I am saddened by the election of Republican Scott Brown to the U.S. Senate from Massachusetts. It’s OK with him to deny emergency contraception to rape victims. His nude pose in the centerfold of Cosmopolitan magazine adds to the sleaze. Massachusetts may seem a long ways away from Arizona. But Arizona’s two senators relatively recently voted against equal pay for women (it would create too many lawsuits) and also voted against guaranteeing women the right to bring lawsuits against co-workers in cases of sexual assault (bad for business), both of which were passed by a Democratic Congress.

SHIRLEY RISH

MESA

LUPUS

Disease is overlooked

by doctors, public

Systemic lupus is far more prevalent than multiple sclerosis. Yet far less is known about what it means to those who suffer from it and their families, as well as throughout our medical community.

Many fine physicians either miss or overlook valuable information that could help lupus sufferers find a diagnosis much faster than the existing seven-year average. Thousands suffer waiting for answers that are not easily found, and symptoms are even suggested sometimes to just be in a patient’s head. What little treatment available now offers help that includes bad side effects.

As an advocate and former nurse who faces this disease, I find myself making my way through this vast medical maze that cries out for us to pull together in an attempt to better understand this disease and work toward a common aspiration to try to make a difference in the lives of these wonderful people who pass away so mysteriously in greater numbers every year.

REBECCA ARTUS-SCHEIFLA

MESA

DOWNTOWN CHANDLER

City Council should

rethink traffic plans

Thank you for your recent article in the Chandler Tribune entitled “Council approves downtown plans” (Jan. 17).
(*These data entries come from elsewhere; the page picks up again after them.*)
(* ===== verification/BitCodec.v ===== *)
(** An executable instance of [PayloadCodec] with its laws: a payload is a JSON string of binary digits.
    It keeps texts as they are, and of an environment and of a context injection only what the examples
    need. *)

From S2P Require Import Prelude GoText Names Message ContextInjection Trajectory Agent EventDispatch Payload.

(** ** Prefix formats *)

Record format (A : Type) := {
  enc : A → list bool;
  dec : list bool → option (A * list bool);
  dec_enc a rest : dec (enc a ++ rest) = Some (a, rest);
}.
Arguments enc {A}.
Arguments dec {A}.
Arguments dec_enc {A}.

Definition f_unit : format unit.
Proof. by refine {| enc := λ _, []; dec := λ l, Some (tt, l) |}; intros []. Defined.

Definition f_bool : format bool.
Proof.
  by refine {| enc := λ b, [b]; dec := λ l, match l with b :: l => Some (b, l) | [] => None end |}.
Defined.

Definition f_pair {A B} (f : format A) (g : format B) : format (A * B).
Proof.
  refine {| enc := λ p, enc f p.1 ++ enc g p.2;
            dec := λ l, match dec f l with
                        | Some (a, l) => match dec g l with Some (b, l) => Some ((a, b), l) | None => None end
                        | None => None
                        end |}.
  intros [a b] rest. simpl. by rewrite <-app_assoc, !dec_enc.
Defined.

Definition f_iso {A B} (get_ : A → B) (make : B → A) (H : ∀ a, make (get_ a) = a) (f : format B) : format A.
Proof.
  refine {| enc := λ a, enc f (get_ a);
            dec := λ l, match dec f l with Some (b, l) => Some (make b, l) | None => None end |}.
  intros a rest. by rewrite dec_enc, H.
Defined.

Definition f_option {A} (f : format A) : format (option A).
Proof.
  refine {| enc := λ o, match o with Some a => true :: enc f a | None => [false] end;
            dec := λ l, match l with
                        | true :: l => match dec f l with Some (a, l) => Some (Some a, l) | None => None end
                        | false :: l => Some (None, l)
                        | [] => None
                        end |}.
  intros [a|] rest; simpl; [by rewrite dec_enc|done].
Defined.

Fixpoint dec_list {A} (f : format A) (fuel : nat) (l : list bool) : option (list A * list bool) :=
  match fuel, l with
  | S fuel, true :: l =>
      match dec f l with
      | Some (a, l) => match dec_list f fuel l with Some (r, l) => Some (a :: r, l) | None => None end
      | None => None
      end
  | S _, false :: l => Some ([], l)
  | _, _ => None
  end.

Fixpoint enc_list {A} (f : format A) (l : list A) : list bool :=
  match l with [] => [false] | a :: l => true :: enc f a ++ enc_list f l end.

Lemma enc_list_length {A} (f : format A) l : (length l < length (enc_list f l))%nat.
Proof. induction l as [|a l IH]; simpl; [lia|]. rewrite length_app. lia. Qed.

Lemma dec_enc_list {A} (f : format A) fuel l rest :
  (length l < fuel)%nat → dec_list f fuel (enc_list f l ++ rest) = Some (l, rest).
Proof.
  revert fuel. induction l as [|a l IH]; intros [|fuel] Hf; simpl in *; try lia; [done|].
  rewrite <-app_assoc, dec_enc, IH by lia. done.
Qed.

Definition f_list {A} (f : format A) : format (list A).
Proof.
  refine {| enc := enc_list f; dec := λ l, dec_list f (length l) l |}.
  intros l rest. apply dec_enc_list. rewrite length_app. pose proof (enc_list_length f l). lia.
Defined.

Definition f_ascii : format ascii.
Proof.
  refine {| enc := λ c, match c with Ascii a b c d e f g h => [a; b; c; d; e; f; g; h] end;
            dec := λ l, match l with
                        | a :: b :: c :: d :: e :: f :: g :: h :: l => Some (Ascii a b c d e f g h, l)
                        | _ => None
                        end |}.
  by intros [] rest.
Defined.

Definition f_string : format string :=
  f_iso String.list_ascii_of_string String.string_of_list_ascii String.string_of_list_ascii_of_string (f_list f_ascii).

Fixpoint enc_pos (p : positive) : list bool :=
  match p with xH => [] | xO p => false :: enc_pos p | xI p => true :: enc_pos p end.
Fixpoint dec_pos (l : list bool) : positive :=
  match l with [] => xH | false :: l => xO (dec_pos l) | true :: l => xI (dec_pos l) end.
Lemma dec_enc_pos p : dec_pos (enc_pos p) = p.
Proof. induction p; simpl; congruence. Qed.

Definition f_positive : format positive := f_iso enc_pos dec_pos dec_enc_pos (f_list f_bool).

Definition Z_to (z : Z) : option (bool * positive) :=
  match z with Z0 => None | Zpos p => Some (true, p) | Zneg p => Some (false, p) end.
Definition Z_of (o : option (bool * positive)) : Z :=
  match o with None => 0 | Some (true, p) => Zpos p | Some (false, p) => Zneg p end.

Definition f_Z : format Z.
Proof. refine (f_iso Z_to Z_of _ (f_option (f_pair f_bool f_positive))). by intros []. Defined.

(** ** Payloads *)

Definition f_role : format Role.
Proof.
  refine (f_iso (λ r, match r with
                      | RoleSystem => (0, "") | RoleUser => (1, "") | RoleAssistant => (2, "") | RoleTool => (3, "")
                      | RoleOther t => (4, t) end)
                (λ p, match p.1 with
                      | 0 => RoleSystem | 1 => RoleUser | 2 => RoleAssistant | 3 => RoleTool
                      | _ => RoleOther p.2 end) _ (f_pair f_Z f_string)). by intros [].
Defined.

Definition f_call : format ToolCall.
Proof.
  refine (f_iso (λ c, (tc_ID c, (tc_Name c, tc_Arguments c)))
                (λ p, {| tc_ID := p.1; tc_Name := p.2.1; tc_Arguments := p.2.2 |}) _
                (f_pair f_string (f_pair f_string (f_option f_string)))). by intros [].
Defined.

Definition f_message : format Message.
Proof.
  refine (f_iso (λ m, (msg_Role m, (msg_Content m, (msg_ToolCalls m, (msg_ToolCallID m, msg_IsError m)))))
                (λ p, {| msg_Role := p.1; msg_Content := p.2.1; msg_ToolCalls := p.2.2.1;
                         msg_ToolCallID := p.2.2.2.1; msg_IsError := p.2.2.2.2 |}) _
                (f_pair f_role (f_pair f_string (f_pair (f_option (f_list f_call)) (f_pair f_string f_bool))))).
  by intros [].
Defined.

Definition f_response : format ModelResponse.
Proof.
  refine (f_iso (λ r, (mr_Content r, (mr_ToolCalls r, (mr_Model r, (mr_FinishReason r, (mr_InputTokens r, mr_OutputTokens r))))))
                (λ p, {| mr_Content := p.1; mr_ToolCalls := p.2.1; mr_Model := p.2.2.1; mr_FinishReason := p.2.2.2.1;
                         mr_InputTokens := p.2.2.2.2.1; mr_OutputTokens := p.2.2.2.2.2 |}) _
                (f_pair f_string (f_pair (f_option (f_list f_call)) (f_pair f_string (f_pair f_string (f_pair f_Z f_Z)))))).
  by intros [].
Defined.

Definition f_start : format AgentStartPayload.
Proof.
  refine (f_iso (λ s, (sp_Messages s, sp_System s)) (λ p, {| sp_Messages := p.1; sp_System := p.2 |}) _
                (f_pair (f_list f_message) f_string)). by intros [].
Defined.

Definition f_after_provider : format AfterProviderPayload.
Proof.
  refine (f_iso (λ a, (ap_Turn a, (ap_Provider a, (ap_Response a, ap_Error a))))
                (λ p, {| ap_Turn := p.1; ap_Provider := p.2.1; ap_Response := p.2.2.1; ap_Error := p.2.2.2 |}) _
                (f_pair f_Z (f_pair f_string (f_pair (f_option f_response) f_string)))). by intros [].
Defined.

Definition f_result : format ToolResult.
Proof.
  refine (f_iso (λ r, (tr_Content r, tr_IsError r)) (λ p, {| tr_Content := p.1; tr_IsError := p.2 |}) _
                (f_pair f_string f_bool)). by intros [].
Defined.

Definition f_after_tool : format AfterToolPayload.
Proof.
  refine (f_iso (λ a, (at_Turn a, (at_Call a, at_Result a)))
                (λ p, {| at_Turn := p.1; at_Call := p.2.1; at_Result := p.2.2 |}) _
                (f_pair f_Z (f_pair f_call f_result))). by intros [].
Defined.

Definition f_cause : format Cause.
Proof.
  refine (f_iso (λ c, (ca_Code c, (ca_Detail c, ca_Final c)))
                (λ p, {| ca_Code := p.1; ca_Detail := p.2.1; ca_Final := p.2.2 |}) _
                (f_pair f_string (f_pair f_string f_bool))). by intros [].
Defined.

Definition f_action : format Action.
Proof.
  refine (f_iso (λ a, (ac_Kind a, (ac_Cause a, ac_Messages a)))
                (λ p, {| ac_Kind := p.1; ac_Cause := p.2.1; ac_Messages := p.2.2 |}) _
                (f_pair f_string (f_pair (f_option f_cause) (f_list f_message)))). by intros [].
Defined.

(** The ID and the messages of an injection. *)
Definition bit_injection (i : ContextInjection) : ContextInjection :=
  {| ci_ID := ci_ID i; ci_Priority := ContextInjectionNext; ci_Mode := ContextInjectionPrompt; ci_Origin := "";
     ci_TargetSessionID := ""; ci_TargetExecutionID := ""; ci_IsMeta := false; ci_Messages := ci_Messages i;
     ci_Attributes := ∅; ci_CreatedAt := 0 |}.

Definition f_injection : format (string * list Message) := f_pair f_string (f_list f_message).
Definition injection_to (i : ContextInjection) : string * list Message := (ci_ID i, ci_Messages i).
Definition injection_of (p : string * list Message) : ContextInjection :=
  bit_injection {| ci_ID := p.1; ci_Priority := ContextInjectionNext; ci_Mode := ContextInjectionPrompt; ci_Origin := "";
     ci_TargetSessionID := ""; ci_TargetExecutionID := ""; ci_IsMeta := false; ci_Messages := p.2;
     ci_Attributes := ∅; ci_CreatedAt := 0 |}.

(** The counters of a checkpoint and of a terminal payload. *)
Definition f_counts : format (Z * (Z * (Z * Z))) := f_pair f_Z (f_pair f_Z (f_pair f_Z f_Z)).

Definition checkpoint_to (c : Checkpoint) :=
  (cp_Messages c, (cp_MessageMode c, (cp_System c, (cp_Provider c, (cp_Output c,
   ((cp_Turns c, (cp_ToolCalls c, (cp_InputTokens c, cp_OutputTokens c))), (cp_Generation c, (cp_Action c,
   (injection_to <$> cp_ContextInjections c, (cp_ConsumedContextInjectionIDs c, cp_Dependencies c)))))))))).

Definition f_checkpoint :=
  f_pair (f_list f_message) (f_pair f_string (f_pair f_string (f_pair f_string (f_pair f_string (f_pair f_counts
    (f_pair f_Z (f_pair f_action (f_pair (f_list f_injection) (f_pair (f_list f_string) (f_list f_string)))))))))).

Definition checkpoint_of p : Checkpoint :=
  let '(messages, (mode, (system, (provider, (output, ((turns, (tools, (input, out))), (generation, (action,
    (injections, (ids, dependencies)))))))))) := p in
  {| cp_Messages := messages; cp_MessageMode := mode; cp_System := system; cp_Provider := provider;
     cp_Output := output; cp_Turns := turns; cp_ToolCalls := tools; cp_InputTokens := input; cp_OutputTokens := out;
     cp_Generation := generation; cp_Action := action; cp_ContextInjections := injection_of <$> injections;
     cp_ConsumedContextInjectionIDs := ids; cp_Dependencies := dependencies |}.

Definition end_to (e : AgentEndPayload) :=
  (ae_Messages e, (injection_to <$> ae_ContextInjections e, (ae_Output e,
   ((ae_Turns e, (ae_ToolCalls e, (ae_InputTokens e, ae_OutputTokens e))), ae_Cause e)))).

Definition f_end :=
  f_pair (f_list f_message) (f_pair (f_list f_injection) (f_pair f_string (f_pair f_counts f_cause))).

Definition end_of p : AgentEndPayload :=
  let '(messages, (injections, (output, ((turns, (tools, (input, out))), cause)))) := p in
  {| ae_Messages := messages; ae_ContextInjections := injection_of <$> injections; ae_Output := output;
     ae_Turns := turns; ae_ToolCalls := tools; ae_InputTokens := input; ae_OutputTokens := out; ae_Cause := cause |}.

(** ** Text

    A number, so that it is JSON. *)

Fixpoint digits (l : list bool) : string :=
  match l with [] => "" | true :: l => String "1" (digits l) | false :: l => String "0" (digits l) end.

Fixpoint bits (s : string) : list bool :=
  match s with "" => [] | String "1" s => true :: bits s | String _ s => false :: bits s end.

Lemma bits_digits l : bits (digits l) = l.
Proof. induction l as [|[] l IH]; simpl; congruence. Qed.

Definition write {A} (f : format A) (a : A) : string := String "1" (digits (enc f a)).

Definition read_text {A} (f : format A) (s : string) : result A :=
  match s with
  | String "1" s => match dec f (bits s) with Some (a, _) => Ok a | None => Err (errors_New "unexpected end of JSON input") end
  | _ => Err (errors_New "invalid JSON")
  end.

Lemma read_write {A} (f : format A) a : read_text f (write f a) = Ok a.
Proof. simpl. rewrite bits_digits, <-(app_nil_r (enc f a)), dec_enc. done. Qed.

(** ** The codec *)

Definition bit_raw (s : string) : string := string_default s "null".

Definition f_input : format (Message * list Message) := f_pair f_message (f_list f_message).

#[export] Instance bit_codec : PayloadCodec := {|
  json_text := λ s, s;
  json_raw := bit_raw;
  json_injection := bit_injection;
  json_environment := λ _, zeroEnvironment;
  Marshal_payload p := Ok
    match p with
    | PInput i => write f_input (ei_Message i, ei_BaseMessages i)
    | PAgentStart s => write f_start s
    | PProviderResponse r => write f_after_provider (pr_After r)
    | PToolResult r => write f_after_tool (dt_After r)
    | PCheckpoint c => write f_checkpoint (checkpoint_to c)
    | PTerminal e => write f_end (end_to e)
    | PProviderRequest _ | PToolCall _ | PDecision _ | PHeadMove _ _ => "0"
    end;
  Unmarshal_input s :=
    let? p := read_text f_input s in
    Ok (canon_input (λ s, s) bit_raw (λ _, zeroEnvironment)
          {| ei_Message := p.1; ei_BaseMessages := p.2; ei_Environment := zeroEnvironment |});
  Unmarshal_message _ := Err (errors_New "not a message");
  Unmarshal_start s := let? v := read_text f_start s in Ok (canon_start (λ s, s) bit_raw v);
  Unmarshal_after_provider s := let? v := read_text f_after_provider s in Ok (canon_after_provider (λ s, s) bit_raw v);
  Unmarshal_after_tool s := let? v := read_text f_after_tool s in Ok (canon_after_tool (λ s, s) bit_raw v);
  Unmarshal_checkpoint s :=
    let? v := read_text f_checkpoint s in Ok (canon_checkpoint (λ s, s) bit_raw bit_injection (checkpoint_of v));
  Unmarshal_end s := let? v := read_text f_end s in Ok (canon_end (λ s, s) bit_raw bit_injection (end_of v));
|}.

Lemma injections_of_to (l : list ContextInjection) : bit_injection <$> (injection_of <$> (injection_to <$> l)) = bit_injection <$> l.
Proof. rewrite <-!list_fmap_compose. by apply list_fmap_ext. Qed.

Lemma bit_checkpoint c :
  canon_checkpoint (λ s, s) bit_raw bit_injection (checkpoint_of (checkpoint_to c)) =
  canon_checkpoint (λ s, s) bit_raw bit_injection c.
Proof. unfold canon_checkpoint. simpl. by rewrite injections_of_to. Qed.

Lemma bit_end e :
  canon_end (λ s, s) bit_raw bit_injection (end_of (end_to e)) = canon_end (λ s, s) bit_raw bit_injection e.
Proof. unfold canon_end. simpl. by rewrite injections_of_to. Qed.

#[export] Instance bit_codec_laws : PayloadCodecLaws bit_codec.
Proof.
  split.
  - done.
  - done.
  - intros s. simpl. unfold bit_raw, string_default. destruct (String.eqb s "") eqn:E; [done|]. by apply String.eqb_neq.
  - intros s. simpl. unfold bit_raw, string_default. destruct (String.eqb s "") eqn:E; [done|]. by rewrite E.
  - done.
  - intros i s [= <-]. cbn [Unmarshal_input bit_codec]. by rewrite read_write.
  - intros v s [= <-]. cbn [Unmarshal_start bit_codec]. by rewrite read_write.
  - intros v s [= <-]. cbn [Unmarshal_after_provider bit_codec]. by rewrite read_write.
  - intros v s [= <-]. cbn [Unmarshal_after_tool bit_codec]. by rewrite read_write.
  - intros v s [= <-]. cbn [Unmarshal_checkpoint bit_codec]. rewrite read_write. cbn [result_bind].
    f_equal. apply bit_checkpoint.
  - intros v s [= <-]. cbn [Unmarshal_end bit_codec]. rewrite read_write. cbn [result_bind]. f_equal. apply bit_end.
Qed.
I have some concerns regarding the City Council’s plans. Although the plan is to “widen sidewalks and enhance the corridor’s landscape,” I believe they are leaving out a very important consideration. By narrowing Arizona Avenue from the current six lanes to the proposed four lanes, the traffic congestion is going to be insurmountable. And when traffic is known to be really bad in an area — what do people do? They avoid those areas and find alternate routes. Thus, the need for wider sidewalks is eliminated.

My daughter attends Chandler High School and battles the traffic each day. I think it is shortsighted on the council’s part to think that widening sidewalks is going to bring more people to the downtown area — when, in reality, they will avoid the area because they can’t get through the streets. There will be more congestion and probably more accidents caused by the congestion.

Has the council sought the opinions of the store owners downtown? I can’t imagine, as a store owner, wanting to have cars farther away from my storefront instead of closer. In almost all areas of Chandler and other growing cities, roads are being widened to accommodate the people who live, shop and work there, not the other way around.

In my opinion, and several others that I have spoken with agree, this will end up being the death of downtown Chandler.